[Stored data]
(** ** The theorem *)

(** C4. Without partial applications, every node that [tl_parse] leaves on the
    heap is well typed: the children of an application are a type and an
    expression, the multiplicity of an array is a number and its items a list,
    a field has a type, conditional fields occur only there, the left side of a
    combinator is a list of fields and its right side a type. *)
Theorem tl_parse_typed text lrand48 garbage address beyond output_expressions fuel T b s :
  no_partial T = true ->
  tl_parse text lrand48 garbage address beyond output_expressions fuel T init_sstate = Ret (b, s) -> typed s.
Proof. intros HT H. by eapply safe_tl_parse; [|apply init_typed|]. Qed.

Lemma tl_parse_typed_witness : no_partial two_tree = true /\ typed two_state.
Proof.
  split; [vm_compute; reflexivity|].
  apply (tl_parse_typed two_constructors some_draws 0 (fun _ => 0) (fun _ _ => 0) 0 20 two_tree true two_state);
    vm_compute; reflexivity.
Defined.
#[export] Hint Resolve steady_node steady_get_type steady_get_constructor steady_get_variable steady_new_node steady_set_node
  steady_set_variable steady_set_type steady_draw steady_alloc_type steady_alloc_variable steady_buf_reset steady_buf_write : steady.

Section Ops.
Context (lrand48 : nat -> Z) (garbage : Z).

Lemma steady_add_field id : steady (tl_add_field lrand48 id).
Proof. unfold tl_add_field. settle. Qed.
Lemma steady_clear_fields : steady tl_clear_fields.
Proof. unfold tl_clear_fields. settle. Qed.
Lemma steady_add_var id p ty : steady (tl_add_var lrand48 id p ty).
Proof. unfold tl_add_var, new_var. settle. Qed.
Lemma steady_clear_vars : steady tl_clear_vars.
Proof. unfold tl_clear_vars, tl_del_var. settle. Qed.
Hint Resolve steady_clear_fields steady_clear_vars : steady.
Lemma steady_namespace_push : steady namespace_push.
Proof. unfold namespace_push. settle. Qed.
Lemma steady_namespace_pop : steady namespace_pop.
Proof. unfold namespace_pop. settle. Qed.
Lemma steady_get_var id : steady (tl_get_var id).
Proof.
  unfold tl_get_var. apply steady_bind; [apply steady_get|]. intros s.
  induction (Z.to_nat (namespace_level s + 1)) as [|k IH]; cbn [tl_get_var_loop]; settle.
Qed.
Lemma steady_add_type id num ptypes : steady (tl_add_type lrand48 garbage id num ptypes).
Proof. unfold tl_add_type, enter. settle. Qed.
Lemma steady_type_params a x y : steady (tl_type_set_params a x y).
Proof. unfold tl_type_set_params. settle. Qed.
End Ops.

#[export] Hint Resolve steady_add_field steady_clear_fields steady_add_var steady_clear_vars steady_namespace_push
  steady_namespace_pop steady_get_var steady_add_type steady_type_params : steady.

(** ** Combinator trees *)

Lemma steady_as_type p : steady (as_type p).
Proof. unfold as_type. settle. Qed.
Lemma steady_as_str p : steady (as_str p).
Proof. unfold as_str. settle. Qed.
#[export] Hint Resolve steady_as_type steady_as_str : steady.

■ Task item ■
Of all the entries above, output exactly the lines between the one holding "Proof. intros HT" and the one holding "split; [vm_compute; reflexivity|].", inclusive.

■ Task response ■
Proof. intros HT H. by eapply safe_tl_parse; [|apply init_typed|]. Qed.

Lemma tl_parse_typed_witness : no_partial two_tree = true /\ typed two_state.
Proof.
  split; [vm_compute; reflexivity|].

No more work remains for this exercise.